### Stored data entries

● ● ●

Lemma db_create_inv k r w r' w' :
  db_create T k r w = (Ok r', w') →
  r' = r ∧ t_get T (w_db w) !! k = None ∧ has_conflict T (t_get T (w_db w)) k r = false ∧
  t_fk T (w_db w) r = true ∧ w' = put_rows T (<[k := r]> (t_get T (w_db w))) w.
Proof.
  unfold db_create. cbv zeta. destruct (exists_in _ k) eqn:He; [by intros [=]|].
  destruct (has_conflict _ _ _ _) eqn:Hc; [by intros [=]|]. cbn [orb].
  destruct (t_fk _ _ _) eqn:Hf; [|by intros [=]]. intros [= <- <-].
  split_and!; try done. unfold exists_in in He. unbool. by apply eq_None_not_Some.
Qed.
Lemma db_create_err k r w e w' : db_create T k r w = (Err e, w') → w' = w.
Proof. unfold db_create. cbv zeta. repeat case_match; intros; by simplify_eq. Qed.
Lemma db_create_run k r w :
  t_get T (w_db w) !! k = None → has_conflict T (t_get T (w_db w)) k r = false →
  t_fk T (w_db w) r = true →
  db_create T k r w = (Ok r, put_rows T (<[k := r]> (t_get T (w_db w))) w).
Proof.
  intros Hk Hc Hf. unfold db_create. cbv zeta. unfold exists_in. rewrite Hk, Hc, Hf.
  by rewrite bool_decide_eq_false_2 by by intros [].
Qed.
Lemma db_update_inv k f w r' w' :
  db_update T k f w = (Ok r', w') →
  ∃ r, t_get T (w_db w) !! k = Some r ∧ r' = f r ∧
    w' = put_rows T (<[k := f r]> (t_get T (w_db w))) w.
Proof. unfold db_update. cbv zeta. case_match; intros; simplify_eq; eauto. Qed.
Lemma db_update_err k f w e w' :
  db_update T k f w = (Err e, w') → w' = w ∧ t_get T (w_db w) !! k = None.
Proof. unfold db_update. cbv zeta. case_match; intros; by simplify_eq. Qed.
Lemma db_update_run k f w r :
  t_get T (w_db w) !! k = Some r →
  db_update T k f w = (Ok (f r), put_rows T (<[k := f r]> (t_get T (w_db w))) w).
Proof. unfold db_update. cbv zeta. by intros ->. Qed.
Lemma db_update_indexed_inv k f w r' w' :
  db_update_indexed T k f w = (Ok r', w') →
  ∃ r, t_get T (w_db w) !! k = Some r ∧ r' = f r ∧
    has_conflict T (t_get T (w_db w)) k (f r) = false ∧
    w' = put_rows T (<[k := f r]> (t_get T (w_db w))) w.
Proof.
  unfold db_update_indexed. cbv zeta. destruct (_ !! k) as [r|]; [|by intros [=]].
  destruct (has_conflict _ _ _ _) eqn:E; [by intros [=]|]. intros [= <- <-]. eauto.
Qed.
Lemma db_update_indexed_err k f w e w' : db_update_indexed T k f w = (Err e, w') → w' = w.
Proof. unfold db_update_indexed. cbv zeta. repeat case_match; intros; by simplify_eq. Qed.
Lemma db_update_indexed_run k f w r :
  t_get T (w_db w) !! k = Some r → has_conflict T (t_get T (w_db w)) k (f r) = false →
  db_update_indexed T k f w = (Ok (f r), put_rows T (<[k := f r]> (t_get T (w_db w))) w).
Proof. unfold db_update_indexed. cbv zeta. by intros -> ->. Qed.
End write_inversion.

● ● ●

### Your task
Set down exactly the lines of the data above, beginning with the line that has "simplify_eq; eauto. Qed." and ending with the line that has "Lemma db_update_run k", and no others.

### Task solution
Proof. unfold db_update. cbv zeta. case_match; intros; simplify_eq; eauto. Qed.
Lemma db_update_err k f w e w' :
  db_update T k f w = (Err e, w') → w' = w ∧ t_get T (w_db w) !! k = None.
Proof. unfold db_update. cbv zeta. case_match; intros; by simplify_eq. Qed.
Lemma db_update_run k f w r :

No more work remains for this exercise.